The nature zone gecko bites aren't made for leos. If you are going to have an insectivorous lizard you are going to have to handle bugs to keep it healthy. The freeze dried insects have very little nutritional value too. Maybe not bad as a treat or addition, but I wouldn't feed anything around it. I do have some of those beardie bites, they are good if the beardie will eat them. But again, you can't base the dragons diet around it. Adults need fresh greens, babies need live insects. I put a bit in the salad once in a while, as it does have some good vitamins. The flukers cricket cubes and foods are phenomenal. I have the cricket food, and I feed it to most of my feeder bugs, crickets, supers, mealies.
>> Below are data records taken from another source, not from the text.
(* ===== verification/Samples.v ===== *)
(** * Concrete values

    A small ledger on which the witnesses of the theorems are evaluated: a running run whose
    clock reads 10 and whose deadline is 1000, and steps that discard the workspace of one
    attempt. *)

From S2P Require Import Prelude PyFloat Identities Values Requests Records State.

Definition seconds (n : Z) : float := of_int n.

Definition sample_retries : RequestRetries :=
  {| retries_limit := 2; retries_backoff := seconds 1; retries_backoff_cap := seconds 30 |}.

Definition sample_limits : Limits :=
  {| limits_max_attempts := 8; limits_max_turns := 8; limits_max_parallel := 2;
     limits_pool_capacities := []; limits_max_refunds := 0; limits_max_adoption_rounds := 1;
     limits_request_retries := sample_retries; limits_cancellation_bound := seconds 5;
     limits_cleanup_bound := seconds 20; limits_reconciliation_bound := seconds 15;
     limits_observe_interval := seconds 1; limits_observe_backoff_cap := seconds 8;
     limits_queue_wait_budget := seconds 100; limits_queue_notice_interval := seconds 10 |}.

Definition sample_revision : RevisionRef :=
  {| revision_revision_id := MkIdentity "c0ffee"; revision_digest := "git-commit:c0ffee" |}.

Definition sample_facts : RunFacts :=
  {| runfacts_objective := "faster"; runfacts_options := []; runfacts_constraints := [];
     runfacts_baseline := sample_revision; runfacts_evaluator_digest := "evaluator";
     runfacts_workload_digest := "workload"; runfacts_environment_digest := "environment";
     runfacts_dedicated_measurement_resources := false; runfacts_artifacts := [];
     runfacts_task := None |}.

Definition sample_requirements : EvidenceRequirements :=
  {| requirements_assessment_authorities := []; requirements_required_evidence := [];
     requirements_required_assessments := []; requirements_allow_empty_queue_success := false |}.

Definition sample_run : RunState :=
  {| run_run_id := MkIdentity "run"; run_generation := 1; run_status := RunStatus.RUNNING;
     run_park := None; run_now_at := seconds 10; run_deadline_at := seconds 1000;
     run_duration_seconds := None; run_facts := sample_facts; run_capabilities := {| capabilities_lifecycle := []; capabilities_operations := [] |};
     run_limits := sample_limits; run_requirements := sample_requirements; run_declaration := "{}";
     run_controls := []; run_artifacts := []; run_receipts := []; run_result := None |}.

Definition sample_attempt : AttemptRef :=
  {| aref_attempt_id := MkIdentity "attempt-1"; aref_generation := 1 |}.

Definition sample_scope : Scope :=
  {| scope_owner := OwnerRun (MkIdentity "run"); scope_generation := 1 |}.

Definition sample_tag (name : string) : RequestId := MkIdentity name.

(** A step of the run that needs the steps it names. *)
Definition sample_request (name : string) (needs : list string) : Request :=
  DiscardWorkspace
    {| base_request_id := Some (sample_tag name); base_scope := sample_scope;
       base_depends_on := map sample_tag needs; base_decision_id := None;
       base_admission_id := None |} sample_attempt.

Definition sample_record (name : string) (needs : list string) (phase : RequestPhase)
    (limit : Z) : RequestRecord :=
  {| rec_request_id := sample_tag name; rec_request := sample_request name needs;
     rec_payload_digest := ""; rec_lifecycle := LifecycleClass.IDEMPOTENT_WRITE;
     rec_phase := phase; rec_sequence := None; rec_observation := None;
     rec_setup_failure := SetupFailureKind.UNKNOWN; rec_evaluation_result := None;
     rec_suspension := None; rec_outcome_schema := None; rec_outcome_json := None;
     rec_retry_count := 0; rec_retry_at := None;
     rec_until := {| until_at := seconds limit; until_watches := [] |};
     rec_failure := None; rec_limit_from_dispatch := None; rec_dispatched_at := None;
     rec_capacity_hold := None; rec_dispatched_in := None; rec_addressed_by := [] |}.

Definition sample_row (name : string) (started uncharged : Z) (ended : bool) : StepAttempts :=
  {| row_tag := sample_tag name; row_started := started; row_ended := ended;
     row_uncharged := uncharged; row_unsettled := false; row_deadline_at := None;
     row_charged_at := None |}.

Definition sample_state (run : RunState) (records : list RequestRecord)
    (rows : list StepAttempts) : CoreState :=
  {| core_revision := 1; core_run := run; core_registry := [];
     core_scheduling :=
       {| sched_queue := []; sched_slots := []; sched_admission_closed := false;
          sched_released_slot_seconds := fzero |};
     core_attempts := [];
     core_sessions :=
       {| sessions_sessions := []; sessions_invocations := []; sessions_inputs := [];
          sessions_run_charges := []; sessions_interrupts := [];
          sessions_acquisition_groups := []; sessions_run_checkpoints := [] |};
     core_evaluation :=
       {| eval_jobs := []; eval_registered_jobs := []; eval_continuations := [];
          eval_evidence := []; eval_submission_budgets := []; eval_agent_calls := [];
          eval_core_runs := []; eval_base_claims := []; eval_samples := [];
          eval_comparisons := []; eval_runaways := [] |};
     core_settlement := {| settle_settlements := []; settle_pending := []; settle_adoption := None |};
     core_records := {| ledger_records := records; ledger_epoch := 1 |};
     core_steps := {| steps_epoch := 1; steps_attempts := rows; steps_ended := None |} |}.

(** One step open and two attempts of it made: the first charged, the second running. *)
Definition sample_running : CoreState :=
  sample_state sample_run [sample_record "a" [] RequestPhase.DISPATCHED 500]
               [sample_row "a" 2 0 false].

Definition sample_schema (name : string) : SchemaRef :=
  {| schema_name := name; schema_version := 1 |}.

(** An operation of a library, with nothing of its own to say. *)
Definition sample_wire : OperationWire :=
  {| wire_schema_ref :=
       {| opschema_kind := "op"; opschema_request_schema := sample_schema "request";
          opschema_outcome_schema := sample_schema "outcome";
          opschema_lifecycle := LifecycleClass.IDEMPOTENT_WRITE;
          opschema_on_interrupt := InterruptPolicy.RERUN |};
     wire_payload_json := "{}" |}.

(** A control of the operator that says only what it does. *)
Definition sample_control (action : ControlAction) : ControlInput :=
  {| control_control_id := MkIdentity "control"; control_action := action; control_mode := None;
     control_artifact := None; control_target := None; control_input_mode := None;
     control_withdraws := None; control_owner := None; control_when := None;
     control_fallback := false; control_capacity_wait_stands := false; control_attempt := None;
     control_item := None; control_max_parallel := None |}.

(** A turn of the run, dispatched. *)
Definition sample_turn : TurnSpec :=
  {| turn_session :=
       {| session_session_id := MkIdentity "session"; session_role_id := MkIdentity "role";
          session_policy := SessionPolicy.FRESH; session_lifetime := SessionLifetime.EPHEMERAL;
          session_access := Access.READ_ONLY; session_model := None |};
     turn_invocation_id := MkIdentity "turn"; turn_continuation_id := None;
     turn_workspace := InScope sample_scope; turn_prompts := [];
     turn_output_schema := sample_schema "reply"; turn_tool_policy := None;
     turn_artifact_dependencies := []; turn_charge_class := ChargeClass.FREE; turn_max_turns := 1;
     turn_predecessor := None; turn_on_interrupt := InterruptPolicy.RERUN |}.
Definition sample_dispatched : RequestRecord :=
  (sample_record "turn" [] RequestPhase.DISPATCHED 500)
    <| rec_request := DispatchTurn (req_base (sample_request "turn" [])) sample_turn [] [] |>.

(** A run stopped by a quota, with that turn running. *)
Definition sample_quota : CoreState :=
  sample_state
    (sample_run <| run_status := RunStatus.PAUSED |>
                <| run_controls := [(sample_control ControlAction.PAUSE)
                                      <| control_owner := Some PauseOwner.QUOTA |>] |>)
    [sample_dispatched]
    [(sample_row "turn" 1 0 false) <| row_deadline_at := Some (seconds 500) |>].

(** A job of a registered operation that has said nothing yet. *)
Definition sample_job : Job :=
  RegisteredOwned
    {| rjob_operation_id := MkIdentity "op"; rjob_expected_measurement := None;
       rjob_observation := None; rjob_progress := None; rjob_request_id := sample_tag "job";
       rjob_scope := sample_scope; rjob_resource_pool := MkIdentity "pool";
       rjob_resource_id := None; rjob_status := ObservationStatus.PENDING; rjob_terminal := false;
       rjob_released := false; rjob_children := []; rjob_evidence := []; rjob_pacing := 0;
       rjob_wait := Some {| wait_requests := [sample_tag "poll"]; wait_subjects := [];
                               wait_timer := None |}; rjob_queue_credit := seconds 700 |}.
And that site is great, prices are good, (They have the cheapest reptisun bulbs I've seen.) and if you order over $50 there is no shipping. Can't beat that.
Yes, the Jamaican crickets bite. Hard. I am far from an entomologist, so I am scared to try to identify different species. I don't leave any crickets in any enclosure with any reptile I am not supervising. There is actually a potential third species. I used to get all of my crickets from Gahns, but they have switched to the Gryllus assimilis too.
It was a baby gecko if I remember correctly, and yes it was killed, and partially eaten. Crickets will eat almost anything, including feces. Which on a separate subject, is how many people get unhealthy loads of internal parasites and bacteria in their lizards. The crickets stay in the cage feeding on the parasites in the feces, lizard eats cricket, defecates parasites, which is fed on by crickets, immensely speeding up the life cycle of the parasites, mostly coccidia.